Start of Records
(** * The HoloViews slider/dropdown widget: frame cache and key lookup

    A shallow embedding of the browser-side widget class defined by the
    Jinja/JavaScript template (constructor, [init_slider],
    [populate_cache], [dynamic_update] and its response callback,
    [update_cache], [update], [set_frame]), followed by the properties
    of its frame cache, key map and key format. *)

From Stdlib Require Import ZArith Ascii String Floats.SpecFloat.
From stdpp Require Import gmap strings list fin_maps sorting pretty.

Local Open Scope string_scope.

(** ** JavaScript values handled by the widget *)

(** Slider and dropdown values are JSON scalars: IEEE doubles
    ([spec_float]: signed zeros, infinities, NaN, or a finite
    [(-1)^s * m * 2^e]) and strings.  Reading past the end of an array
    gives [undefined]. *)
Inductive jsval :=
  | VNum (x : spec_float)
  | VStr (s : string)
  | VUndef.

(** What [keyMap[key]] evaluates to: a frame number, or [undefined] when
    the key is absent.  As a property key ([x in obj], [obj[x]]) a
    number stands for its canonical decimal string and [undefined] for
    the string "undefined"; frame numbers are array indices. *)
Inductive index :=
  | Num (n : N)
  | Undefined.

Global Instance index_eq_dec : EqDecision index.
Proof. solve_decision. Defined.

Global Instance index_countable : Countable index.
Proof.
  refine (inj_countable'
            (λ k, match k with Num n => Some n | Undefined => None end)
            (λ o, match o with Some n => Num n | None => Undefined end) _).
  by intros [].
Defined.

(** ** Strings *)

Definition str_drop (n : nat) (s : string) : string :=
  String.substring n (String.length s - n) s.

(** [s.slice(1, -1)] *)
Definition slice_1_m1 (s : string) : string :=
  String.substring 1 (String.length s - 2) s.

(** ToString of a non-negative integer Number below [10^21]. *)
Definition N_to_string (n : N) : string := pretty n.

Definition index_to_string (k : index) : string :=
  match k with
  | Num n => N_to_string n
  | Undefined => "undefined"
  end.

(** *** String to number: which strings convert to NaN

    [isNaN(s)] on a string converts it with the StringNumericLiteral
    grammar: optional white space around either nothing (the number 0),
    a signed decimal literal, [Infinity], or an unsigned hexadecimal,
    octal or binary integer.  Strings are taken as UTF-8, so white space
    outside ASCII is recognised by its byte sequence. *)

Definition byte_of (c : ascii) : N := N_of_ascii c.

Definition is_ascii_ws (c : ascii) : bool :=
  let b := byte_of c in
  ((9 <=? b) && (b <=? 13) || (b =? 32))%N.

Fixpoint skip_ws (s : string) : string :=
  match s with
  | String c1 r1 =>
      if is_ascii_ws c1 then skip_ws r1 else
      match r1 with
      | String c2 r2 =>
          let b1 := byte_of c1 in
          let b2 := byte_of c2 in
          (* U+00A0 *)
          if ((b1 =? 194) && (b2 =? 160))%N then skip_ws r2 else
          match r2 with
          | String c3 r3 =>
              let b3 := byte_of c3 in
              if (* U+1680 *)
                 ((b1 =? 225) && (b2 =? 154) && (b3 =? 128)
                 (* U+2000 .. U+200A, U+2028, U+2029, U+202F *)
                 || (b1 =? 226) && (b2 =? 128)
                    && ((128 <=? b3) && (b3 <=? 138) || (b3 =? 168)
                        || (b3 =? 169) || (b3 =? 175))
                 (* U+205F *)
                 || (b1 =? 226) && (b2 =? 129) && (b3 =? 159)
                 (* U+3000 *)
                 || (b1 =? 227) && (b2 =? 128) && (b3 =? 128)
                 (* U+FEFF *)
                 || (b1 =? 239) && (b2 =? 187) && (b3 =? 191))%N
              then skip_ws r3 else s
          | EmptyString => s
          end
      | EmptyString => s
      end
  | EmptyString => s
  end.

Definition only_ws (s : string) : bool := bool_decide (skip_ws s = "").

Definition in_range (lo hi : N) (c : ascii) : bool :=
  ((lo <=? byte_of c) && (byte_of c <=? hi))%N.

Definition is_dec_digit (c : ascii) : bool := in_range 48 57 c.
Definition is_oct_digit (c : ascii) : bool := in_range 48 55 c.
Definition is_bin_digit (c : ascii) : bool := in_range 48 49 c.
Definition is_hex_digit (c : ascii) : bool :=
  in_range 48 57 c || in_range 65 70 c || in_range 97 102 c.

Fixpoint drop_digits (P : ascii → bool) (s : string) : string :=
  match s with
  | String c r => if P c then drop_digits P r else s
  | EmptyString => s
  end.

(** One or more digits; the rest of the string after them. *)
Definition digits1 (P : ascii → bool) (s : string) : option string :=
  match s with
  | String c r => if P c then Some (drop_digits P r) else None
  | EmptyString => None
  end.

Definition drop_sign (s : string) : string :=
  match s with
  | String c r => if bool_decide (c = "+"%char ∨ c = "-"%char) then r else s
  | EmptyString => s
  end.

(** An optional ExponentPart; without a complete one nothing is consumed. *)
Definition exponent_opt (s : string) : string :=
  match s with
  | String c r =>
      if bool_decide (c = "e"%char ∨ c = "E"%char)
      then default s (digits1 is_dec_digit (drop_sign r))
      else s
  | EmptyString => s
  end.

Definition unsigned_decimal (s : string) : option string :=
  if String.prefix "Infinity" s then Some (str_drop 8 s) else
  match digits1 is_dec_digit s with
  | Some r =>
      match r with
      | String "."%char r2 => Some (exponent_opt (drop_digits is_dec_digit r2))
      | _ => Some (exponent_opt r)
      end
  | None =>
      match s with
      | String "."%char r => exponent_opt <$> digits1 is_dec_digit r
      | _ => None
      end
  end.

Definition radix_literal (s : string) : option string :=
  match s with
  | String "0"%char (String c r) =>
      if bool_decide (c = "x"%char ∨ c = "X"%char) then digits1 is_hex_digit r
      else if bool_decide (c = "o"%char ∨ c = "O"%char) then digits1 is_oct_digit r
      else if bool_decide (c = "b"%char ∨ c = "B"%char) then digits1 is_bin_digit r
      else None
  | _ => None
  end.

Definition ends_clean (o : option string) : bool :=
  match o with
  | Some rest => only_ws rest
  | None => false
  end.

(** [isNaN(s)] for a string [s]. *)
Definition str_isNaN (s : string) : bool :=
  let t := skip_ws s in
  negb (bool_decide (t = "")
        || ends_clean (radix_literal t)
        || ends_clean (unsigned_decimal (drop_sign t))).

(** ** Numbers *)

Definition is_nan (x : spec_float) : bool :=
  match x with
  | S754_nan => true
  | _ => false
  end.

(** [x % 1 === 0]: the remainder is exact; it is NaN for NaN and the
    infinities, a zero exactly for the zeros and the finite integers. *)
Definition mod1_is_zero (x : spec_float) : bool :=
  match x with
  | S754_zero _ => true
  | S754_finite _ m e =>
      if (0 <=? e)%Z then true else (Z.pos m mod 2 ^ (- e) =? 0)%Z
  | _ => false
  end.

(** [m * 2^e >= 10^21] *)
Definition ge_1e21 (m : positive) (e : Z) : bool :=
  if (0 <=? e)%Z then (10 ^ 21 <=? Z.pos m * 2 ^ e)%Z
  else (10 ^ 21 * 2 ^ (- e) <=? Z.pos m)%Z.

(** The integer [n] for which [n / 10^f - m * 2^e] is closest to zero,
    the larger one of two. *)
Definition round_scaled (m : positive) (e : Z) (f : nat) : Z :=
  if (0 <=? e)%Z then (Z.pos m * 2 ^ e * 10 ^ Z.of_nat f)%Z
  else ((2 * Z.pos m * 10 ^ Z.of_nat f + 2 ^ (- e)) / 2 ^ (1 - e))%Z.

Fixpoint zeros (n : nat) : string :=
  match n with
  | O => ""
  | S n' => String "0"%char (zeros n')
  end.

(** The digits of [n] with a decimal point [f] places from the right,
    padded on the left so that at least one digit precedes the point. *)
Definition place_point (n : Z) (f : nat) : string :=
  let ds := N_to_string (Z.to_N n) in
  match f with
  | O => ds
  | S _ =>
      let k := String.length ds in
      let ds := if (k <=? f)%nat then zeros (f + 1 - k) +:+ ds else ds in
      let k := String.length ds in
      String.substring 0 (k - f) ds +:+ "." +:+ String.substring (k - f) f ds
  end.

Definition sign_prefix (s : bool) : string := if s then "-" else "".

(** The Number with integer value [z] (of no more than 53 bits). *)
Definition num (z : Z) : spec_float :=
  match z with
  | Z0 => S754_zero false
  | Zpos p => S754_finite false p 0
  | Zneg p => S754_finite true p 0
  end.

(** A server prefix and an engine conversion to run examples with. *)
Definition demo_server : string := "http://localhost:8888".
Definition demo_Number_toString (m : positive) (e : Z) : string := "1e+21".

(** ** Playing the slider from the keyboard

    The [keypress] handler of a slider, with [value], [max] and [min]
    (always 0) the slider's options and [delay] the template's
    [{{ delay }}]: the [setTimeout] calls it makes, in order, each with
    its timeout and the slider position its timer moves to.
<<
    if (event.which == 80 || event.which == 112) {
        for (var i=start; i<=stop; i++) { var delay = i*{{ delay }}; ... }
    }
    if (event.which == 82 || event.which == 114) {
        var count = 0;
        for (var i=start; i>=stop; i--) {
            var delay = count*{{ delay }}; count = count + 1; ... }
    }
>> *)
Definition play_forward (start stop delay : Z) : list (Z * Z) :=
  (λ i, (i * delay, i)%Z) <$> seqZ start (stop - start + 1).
End of Records
[Exercise goal] All that is needed is the exact run of lines above from the line containing "digits1 is_dec_digit r" through the line containing "S754_nan => true", both of them included.

[Expected answer]
      | String "."%char r => exponent_opt <$> digits1 is_dec_digit r
      | _ => None
      end
  end.

Definition radix_literal (s : string) : option string :=
  match s with
  | String "0"%char (String c r) =>
      if bool_decide (c = "x"%char ∨ c = "X"%char) then digits1 is_hex_digit r
      else if bool_decide (c = "o"%char ∨ c = "O"%char) then digits1 is_oct_digit r
      else if bool_decide (c = "b"%char ∨ c = "B"%char) then digits1 is_bin_digit r
      else None
  | _ => None
  end.

Definition ends_clean (o : option string) : bool :=
  match o with
  | Some rest => only_ws rest
  | None => false
  end.

(** [isNaN(s)] for a string [s]. *)
Definition str_isNaN (s : string) : bool :=
  let t := skip_ws s in
  negb (bool_decide (t = "")
        || ends_clean (radix_literal t)
        || ends_clean (unsigned_decimal (drop_sign t))).

(** ** Numbers *)

Definition is_nan (x : spec_float) : bool :=
  match x with
  | S754_nan => true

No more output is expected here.